(** ** Findings without packages *)

Lemma base_row_without_packages it :
  package_truthy (offending_package (vulnerability (finding it))) = false ->
  package_truthy (fixed_package (vulnerability (finding it))) = false ->
  row_package_name (base_row it) = "" /\
  row_package_type (base_row it) = "" /\
  row_offending_package_version (base_row it) = None /\
  row_fixed_package_version (base_row it) = None.
Proof.
  intros Hoff Hfix. cbn [base_row row_package_name row_package_type
    row_offending_package_version row_fixed_package_version].
  unfold prefer_offending. rewrite Hoff, Hfix. simpl.
  apply package_falsy in Hfix as (-> & -> & _). done.
Qed.

(** C9 (as amended). Row extraction is total. For a finding whose
    vulnerability has neither an offending nor a fixed package, the base
    record has an empty package name and type and no version; such a
    finding does not fail its project: when the folders resolve and the
    writer, the bucket and the file system answer, the project that fetched
    it is recorded as SUCCESS. *)
Theorem C9_extraction_total_without_packages cfg svc GCS_BUCKET TIMESTAMP PROJECT_ID
    proj w all_data it :
  package_truthy (offending_package (vulnerability (finding it))) = false ->
  package_truthy (fixed_package (vulnerability (finding it))) = false ->
  (row_package_name (base_row it) = "" /\
   row_package_type (base_row it) = "" /\
   row_offending_package_version (base_row it) = None /\
   row_fixed_package_version (base_row it) = None) /\
  (list_findings svc PARENT (project_filter PROJECT_ID) = Ok all_data ->
   it ∈ all_data ->
   project_folder_map cfg !! PROJECT_ID = Some proj -> proj <> "" ->
   (forall it', it' ∈ all_data ->
      exists top, category_folder_map cfg !! category_or_unknown it' = Some top /\
                  top <> "") ->
   (forall p vms k8s, to_excel svc p vms k8s = None) ->
   (forall b g p, upload_from_filename svc b g p = None) ->
   (forall p, os_remove svc p = None) ->
   exists w',
     process_project cfg svc GCS_BUCKET TIMESTAMP PROJECT_ID w = (Ok tt, w') /\
     summary w' = summary w ++ [PROJECT_ID +:+ ": SUCCESS"]).
Proof.
  intros Hoff Hfix. split; [by apply base_row_without_packages|].
  intros Hlist Hin Hproj Hne Hcats Hw Hu Hr.
  destruct (project_success cfg svc GCS_BUCKET TIMESTAMP PROJECT_ID proj
              Hproj Hne Hw Hu Hr w all_data Hlist) as (chunks & Hrun & _); [|done|].
  { intros ->. by apply elem_of_nil in Hin. }
  eexists. split; [exact Hrun|done].
Qed.
(** * jedi.evaluate.compiled.subprocess

    A shallow embedding of [jedi/evaluate/compiled/subprocess/__init__.py]:
    the host side ([get_subprocess], [_Subprocess], [_CompiledSubprocess],
    [EvaluatorSubprocess], [_ModifiedUnpickler]), the worker side
    ([Listener]) and the handle class [AccessHandle] that both share.

    Python objects that are compared by identity or mutated through several
    references live in explicit stores and are named by references;
    exceptions are values of an error monad whose state survives a raise. *)

From stdpp Require Import gmap strings list fin_maps.
From Stdlib Require Import ZArith Lia.

Set Warnings "-register-all".

Local Open Scope Z_scope.
Local Open Scope string_scope.
Local Open Scope list_scope.

(** ** Exceptions and results *)

(** The exception classes the module raises or meets, with the two roots of
    Python's hierarchy that matter to [except Exception]: the classes below
    [Exception] and those directly below [BaseException]. *)
Inductive exc_class :=
| BaseException
| SystemExit
| KeyboardInterrupt
| GeneratorExit
| KeyError
| IndexError
| EOFError
| AttributeError
| AssertionError
| TypeError
| UnpicklingError
| BrokenPipeError
| ReferenceError
| OtherException (name : string).

Inductive exc_arg :=
| NoArg
| StrArg (s : string)
| IntArg (z : Z).

(** An exception object: its class and the argument it was built with. *)
Record pyexc := PyExc { exc_type : exc_class; exc_value : exc_arg }.

#[global] Instance exc_class_eq_dec : EqDecision exc_class.
Proof. solve_decision. Defined.
#[global] Instance exc_arg_eq_dec : EqDecision exc_arg.
Proof. solve_decision. Defined.
#[global] Instance pyexc_eq_dec : EqDecision pyexc.
Proof. solve_decision. Defined.

(** [isinstance(e, Exception)] *)
Definition derives_Exception (c : exc_class) : bool :=
  match c with
  | BaseException | SystemExit | KeyboardInterrupt | GeneratorExit => false
  | _ => true
  end.

(** [isinstance(e, EOFError)] *)
Definition is_EOFError (c : exc_class) : bool :=
  match c with EOFError => true | _ => false end.

Inductive res (A : Type) :=
| Ok (a : A)
| Raise (e : pyexc).
Arguments Ok {A} a.
Arguments Raise {A} e.

(** Code that mutates a state [S] and may raise: the state reached when the
    exception is raised is kept, as Python keeps the effects made so far. *)
Definition Py (S A : Type) : Type := S -> S * res A.

Definition ret {S A} (a : A) : Py S A := fun s => (s, Ok a).
Definition raise {S A} (e : pyexc) : Py S A := fun s => (s, Raise e).
Definition bind {S A B} (m : Py S A) (k : A -> Py S B) : Py S B :=
  fun s => match m s with
           | (s', Ok a) => k a s'
           | (s', Raise e) => (s', Raise e)
           end.
Definition get {S} : Py S S := fun s => (s, Ok s).
Definition modify {S} (f : S -> S) : Py S unit := fun s => (f s, Ok tt).
Definition lift_res {S A} (r : res A) : Py S A := fun s => (s, r).

Declare Scope py_scope.
Delimit Scope py_scope with py.
Notation "x <- m ;; k" := (bind m (fun x => k))
  (at level 100, m at next level, right associativity) : py_scope.
Notation "m ;; k" := (bind m (fun _ => k))
  (at level 100, right associativity) : py_scope.
Local Open Scope py_scope.

(** ** Objects *)

(** References to objects of a process: the identity that [is] compares. *)
Abbreviation ref := nat.

(** [DirectObjectAccess(evaluator, obj)] of [jedi.evaluate.compiled.access],
    kept as the constructor call: the evaluator it was given (by [id], none
    once the weak reference is dead) and the [id] of the wrapped object. *)
Inductive DirectObjectAccess :=
| DirectObjectAccess_new (evaluator : option Z) (obj : Z).

(** class AccessHandle *)
Module AccessHandle.

(** The instance dictionary: each of the three attributes the class ever
    sets is present or not. *)
Record t := Make {
  access : option DirectObjectAccess;
  _subprocess : option ref;
  id : option Z
}.

(** [object.__new__(AccessHandle)]: what pickle builds before BUILD. *)
Definition __new__ : t := Make None None None.

Definition __init__ (subprocess : ref) (access_ : DirectObjectAccess) (id_ : Z) : t :=
  Make (Some access_) (Some subprocess) (Some id_).

Definition add_subprocess (self : t) (subprocess : ref) : t :=
  Make (access self) (Some subprocess) (id self).

Definition __setstate__ (self : t) (state : Z) : t :=
  Make (access self) (_subprocess self) (Some state).

(** What an attribute access evaluates to. *)
Inductive attr :=
| AttrAccess (a : DirectObjectAccess)
| AttrSubprocess (r : ref)
| AttrId (z : Z)
| AttrMethod (name : string)           (* a method of the class, bound *)
| AttrCompiledMethod (name : string).  (* the closure [compiled_method] *)

Definition bookkeeping : list string := ["id"; "_subprocess"; "access"].

Definition __getattr__ (self : t) (name : string) : res attr :=
  if bool_decide (name ∈ bookkeeping)
  then Raise (PyExc AttributeError (StrArg "Something went wrong with unpickling"))
  else Ok (AttrCompiledMethod name).

(** The names the class body defines. *)
Definition class_dict : list string :=
  ["__init__"; "add_subprocess"; "__getstate__"; "__setstate__"; "__getattr__"].

(** The instance dictionary as a lookup by name. *)
Definition instance_dict (self : t) (name : string) : option attr :=
  if String.eqb name "access" then AttrAccess <$> access self
  else if String.eqb name "_subprocess" then AttrSubprocess <$> _subprocess self
  else if String.eqb name "id" then AttrId <$> id self
  else None.

(** [self.name]: the instance dictionary, then the class, and
    [__getattr__] only when both miss. The attributes every [object] has
    ([__class__], [__dict__], ...) are not modelled. *)
Definition getattr (self : t) (name : string) : res attr :=
  match instance_dict self name with
  | Some v => Ok v
  | None =>
      if bool_decide (name ∈ class_dict) then Ok (AttrMethod name)
      else __getattr__ self name
  end.

(** [self.id] and [self._subprocess] where the code goes on with the
    number or the reference; an access yields no other kind of value. *)
Definition get_id (self : t) : res Z :=
  match getattr self "id" with
  | Ok (AttrId z) => Ok z
  | Ok _ => Raise (PyExc TypeError NoArg)
  | Raise e => Raise e
  end.

Definition get_subprocess_ (self : t) : res ref :=
  match getattr self "_subprocess" with
  | Ok (AttrSubprocess r) => Ok r
  | Ok _ => Raise (PyExc TypeError NoArg)
  | Raise e => Raise e
  end.

Definition __getstate__ (self : t) : res Z := get_id self.

End AccessHandle.

(** ** Values *)

(** The values that travel in requests and responses. [H] is what stands
    for an [AccessHandle]: a reference to the instance inside a process, the
    bare [id] that [__getstate__] returns on the wire. *)
Inductive pyval (H : Type) :=
| VNone
| VBool (b : bool)
| VInt (z : Z)
| VStr (s : string)
| VTuple (l : list (pyval H))
| VHandle (h : H)
| VExc (e : pyexc).
Arguments VNone {H}.
Arguments VBool {H} b.
Arguments VInt {H} z.
Arguments VStr {H} s.
Arguments VTuple {H} l.
Arguments VHandle {H} h.
Arguments VExc {H} e.

Abbreviation pyobj := (pyval ref).
Abbreviation wire := (pyval Z).

(** [isinstance(v, AccessHandle)] *)
Definition is_AccessHandle {H} (v : pyval H) : bool :=
  match v with VHandle _ => true | _ => false end.

(** Visit a value left to right, running [f] at every handle. *)
Fixpoint traverse {S H1 H2} (f : H1 -> Py S H2) (v : pyval H1) : Py S (pyval H2) :=
  match v with
  | VNone => ret VNone
  | VBool b => ret (VBool b)
  | VInt z => ret (VInt z)
  | VStr s => ret (VStr s)
  | VTuple l =>
      l' <- (fix items (l : list (pyval H1)) : Py S (list (pyval H2)) :=
               match l with
               | [] => ret []
               | x :: r => x' <- traverse f x ;; r' <- items r ;; ret (x' :: r')
               end) l ;;
      ret (VTuple l')
  | VHandle h => h' <- f h ;; ret (VHandle h')
  | VExc e => ret (VExc e)
  end.

Fixpoint mapM {S A B} (f : A -> Py S B) (l : list A) : Py S (list B) :=
  match l with
  | [] => ret []
  | x :: r => x' <- f x ;; r' <- mapM f r ;; ret (x' :: r')
  end.

(** The same over the items of a keyword dictionary, in its order. *)
Definition mapM_items {S A B} (f : A -> Py S B) (d : list (string * A))
  : Py S (list (string * B)) :=
  mapM (fun kv => v' <- f kv.2 ;; ret (kv.1, v')) d.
◆ ◆ ◆ ◆
> [TASK TO COMPLETE] Only one number is needed: please count the lines of the entries above in which the string "Make" occurs.

> [SOLUTION FOR THIS TASK] 5